• _EXCERPTED DATA_:
+ + + +
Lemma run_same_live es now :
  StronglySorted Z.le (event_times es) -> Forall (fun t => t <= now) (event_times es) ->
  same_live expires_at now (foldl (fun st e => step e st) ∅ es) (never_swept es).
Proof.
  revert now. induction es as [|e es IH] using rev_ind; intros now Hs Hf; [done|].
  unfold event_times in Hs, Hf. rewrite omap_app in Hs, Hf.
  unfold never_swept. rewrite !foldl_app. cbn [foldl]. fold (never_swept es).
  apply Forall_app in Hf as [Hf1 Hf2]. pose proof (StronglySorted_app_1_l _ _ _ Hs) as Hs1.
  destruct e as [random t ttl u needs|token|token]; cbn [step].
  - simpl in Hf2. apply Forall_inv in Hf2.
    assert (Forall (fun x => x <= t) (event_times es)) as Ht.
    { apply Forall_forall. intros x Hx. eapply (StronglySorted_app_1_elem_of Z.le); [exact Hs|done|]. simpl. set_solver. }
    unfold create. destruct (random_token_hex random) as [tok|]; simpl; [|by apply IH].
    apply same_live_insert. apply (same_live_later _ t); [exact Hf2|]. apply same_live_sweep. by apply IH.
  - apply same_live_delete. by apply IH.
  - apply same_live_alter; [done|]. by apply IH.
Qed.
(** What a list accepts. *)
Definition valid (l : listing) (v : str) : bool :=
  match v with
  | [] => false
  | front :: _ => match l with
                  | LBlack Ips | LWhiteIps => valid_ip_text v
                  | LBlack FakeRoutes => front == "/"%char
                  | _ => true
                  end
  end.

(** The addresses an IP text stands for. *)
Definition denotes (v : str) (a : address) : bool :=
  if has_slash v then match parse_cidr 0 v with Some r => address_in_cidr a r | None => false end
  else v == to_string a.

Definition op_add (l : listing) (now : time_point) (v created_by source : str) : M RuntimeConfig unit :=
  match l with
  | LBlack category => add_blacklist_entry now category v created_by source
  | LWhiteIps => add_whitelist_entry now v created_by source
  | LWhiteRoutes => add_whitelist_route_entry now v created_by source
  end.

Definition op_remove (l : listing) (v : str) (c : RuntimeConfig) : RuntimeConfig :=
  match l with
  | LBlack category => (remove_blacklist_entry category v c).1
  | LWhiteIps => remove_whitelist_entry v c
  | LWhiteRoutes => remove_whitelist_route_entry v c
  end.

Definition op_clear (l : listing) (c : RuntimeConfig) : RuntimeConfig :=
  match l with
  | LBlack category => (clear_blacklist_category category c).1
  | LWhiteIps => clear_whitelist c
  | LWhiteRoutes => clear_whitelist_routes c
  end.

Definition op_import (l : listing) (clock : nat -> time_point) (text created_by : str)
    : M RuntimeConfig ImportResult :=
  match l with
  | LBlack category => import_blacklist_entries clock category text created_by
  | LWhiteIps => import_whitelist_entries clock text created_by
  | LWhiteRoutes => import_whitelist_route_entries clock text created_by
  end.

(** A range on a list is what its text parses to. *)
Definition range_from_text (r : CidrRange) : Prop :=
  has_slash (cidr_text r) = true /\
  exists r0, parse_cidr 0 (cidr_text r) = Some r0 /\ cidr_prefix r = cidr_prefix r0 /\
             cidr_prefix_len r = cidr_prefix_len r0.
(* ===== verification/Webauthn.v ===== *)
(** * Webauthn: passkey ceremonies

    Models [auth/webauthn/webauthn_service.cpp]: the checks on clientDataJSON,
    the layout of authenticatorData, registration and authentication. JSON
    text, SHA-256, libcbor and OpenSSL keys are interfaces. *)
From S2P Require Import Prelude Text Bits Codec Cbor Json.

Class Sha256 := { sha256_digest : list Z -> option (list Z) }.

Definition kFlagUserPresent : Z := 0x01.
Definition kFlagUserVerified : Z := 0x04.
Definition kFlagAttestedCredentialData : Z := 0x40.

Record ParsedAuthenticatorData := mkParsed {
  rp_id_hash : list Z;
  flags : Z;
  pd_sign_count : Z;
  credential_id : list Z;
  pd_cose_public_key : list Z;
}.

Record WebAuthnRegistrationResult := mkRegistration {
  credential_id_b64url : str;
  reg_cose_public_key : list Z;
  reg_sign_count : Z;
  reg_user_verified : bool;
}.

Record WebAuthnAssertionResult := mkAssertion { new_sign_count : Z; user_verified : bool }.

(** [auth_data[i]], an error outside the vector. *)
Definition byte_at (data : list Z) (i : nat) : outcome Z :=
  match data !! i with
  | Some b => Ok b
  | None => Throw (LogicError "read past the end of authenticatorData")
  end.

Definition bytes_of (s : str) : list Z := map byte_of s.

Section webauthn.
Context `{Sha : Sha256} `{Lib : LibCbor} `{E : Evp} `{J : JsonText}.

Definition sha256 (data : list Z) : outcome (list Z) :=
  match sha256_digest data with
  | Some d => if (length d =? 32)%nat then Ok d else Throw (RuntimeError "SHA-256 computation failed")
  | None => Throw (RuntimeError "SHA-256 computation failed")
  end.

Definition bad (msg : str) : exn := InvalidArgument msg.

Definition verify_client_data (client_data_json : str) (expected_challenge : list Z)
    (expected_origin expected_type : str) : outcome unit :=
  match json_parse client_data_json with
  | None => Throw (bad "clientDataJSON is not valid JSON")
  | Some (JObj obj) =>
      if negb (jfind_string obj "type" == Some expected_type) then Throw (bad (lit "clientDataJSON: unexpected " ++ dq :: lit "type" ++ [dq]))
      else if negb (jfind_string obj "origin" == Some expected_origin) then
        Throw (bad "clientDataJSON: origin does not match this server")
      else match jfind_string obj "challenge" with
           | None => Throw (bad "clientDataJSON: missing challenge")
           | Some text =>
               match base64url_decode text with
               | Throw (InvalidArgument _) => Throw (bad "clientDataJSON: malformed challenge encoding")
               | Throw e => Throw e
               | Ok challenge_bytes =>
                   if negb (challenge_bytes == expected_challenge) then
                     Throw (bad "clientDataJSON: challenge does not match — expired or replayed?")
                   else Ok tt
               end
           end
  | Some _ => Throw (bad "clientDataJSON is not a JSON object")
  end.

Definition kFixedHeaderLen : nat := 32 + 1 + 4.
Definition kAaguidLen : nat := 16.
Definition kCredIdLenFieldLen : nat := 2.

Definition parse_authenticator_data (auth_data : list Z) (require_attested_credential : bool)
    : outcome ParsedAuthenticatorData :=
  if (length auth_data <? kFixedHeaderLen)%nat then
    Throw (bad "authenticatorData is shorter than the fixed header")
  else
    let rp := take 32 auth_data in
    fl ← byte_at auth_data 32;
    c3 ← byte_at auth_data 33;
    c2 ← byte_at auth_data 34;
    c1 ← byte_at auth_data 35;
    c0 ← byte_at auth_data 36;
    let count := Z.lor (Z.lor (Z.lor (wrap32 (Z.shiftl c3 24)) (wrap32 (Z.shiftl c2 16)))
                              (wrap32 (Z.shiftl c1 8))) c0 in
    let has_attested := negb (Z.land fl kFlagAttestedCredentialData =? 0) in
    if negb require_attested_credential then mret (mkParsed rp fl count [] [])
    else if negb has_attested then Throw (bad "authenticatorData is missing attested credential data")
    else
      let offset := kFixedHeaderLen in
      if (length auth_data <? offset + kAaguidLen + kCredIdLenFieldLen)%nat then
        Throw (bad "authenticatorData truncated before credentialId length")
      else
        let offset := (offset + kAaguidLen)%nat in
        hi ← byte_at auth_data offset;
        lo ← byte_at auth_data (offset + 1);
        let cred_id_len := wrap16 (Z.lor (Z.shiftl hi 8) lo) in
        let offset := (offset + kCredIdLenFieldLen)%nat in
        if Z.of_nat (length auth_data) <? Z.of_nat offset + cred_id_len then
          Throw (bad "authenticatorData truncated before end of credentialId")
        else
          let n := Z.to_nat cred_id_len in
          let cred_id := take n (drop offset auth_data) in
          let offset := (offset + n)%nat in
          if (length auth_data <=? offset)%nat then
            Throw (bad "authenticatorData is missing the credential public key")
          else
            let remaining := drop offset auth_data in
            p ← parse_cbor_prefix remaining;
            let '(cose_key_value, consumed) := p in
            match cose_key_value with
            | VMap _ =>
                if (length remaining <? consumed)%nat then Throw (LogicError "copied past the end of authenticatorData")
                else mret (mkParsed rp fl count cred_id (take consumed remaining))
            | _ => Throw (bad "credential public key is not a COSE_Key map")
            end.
+ + + +
• _HOW TO COMPLETE THIS TASK_:
Go through the records. Copy each line where "category" appears.

• _RESULT FOR THIS EXERCISE_:
  | LBlack category => add_blacklist_entry now category v created_by source
  | LBlack category => (remove_blacklist_entry category v c).1
  | LBlack category => (clear_blacklist_category category c).1
  | LBlack category => import_blacklist_entries clock category text created_by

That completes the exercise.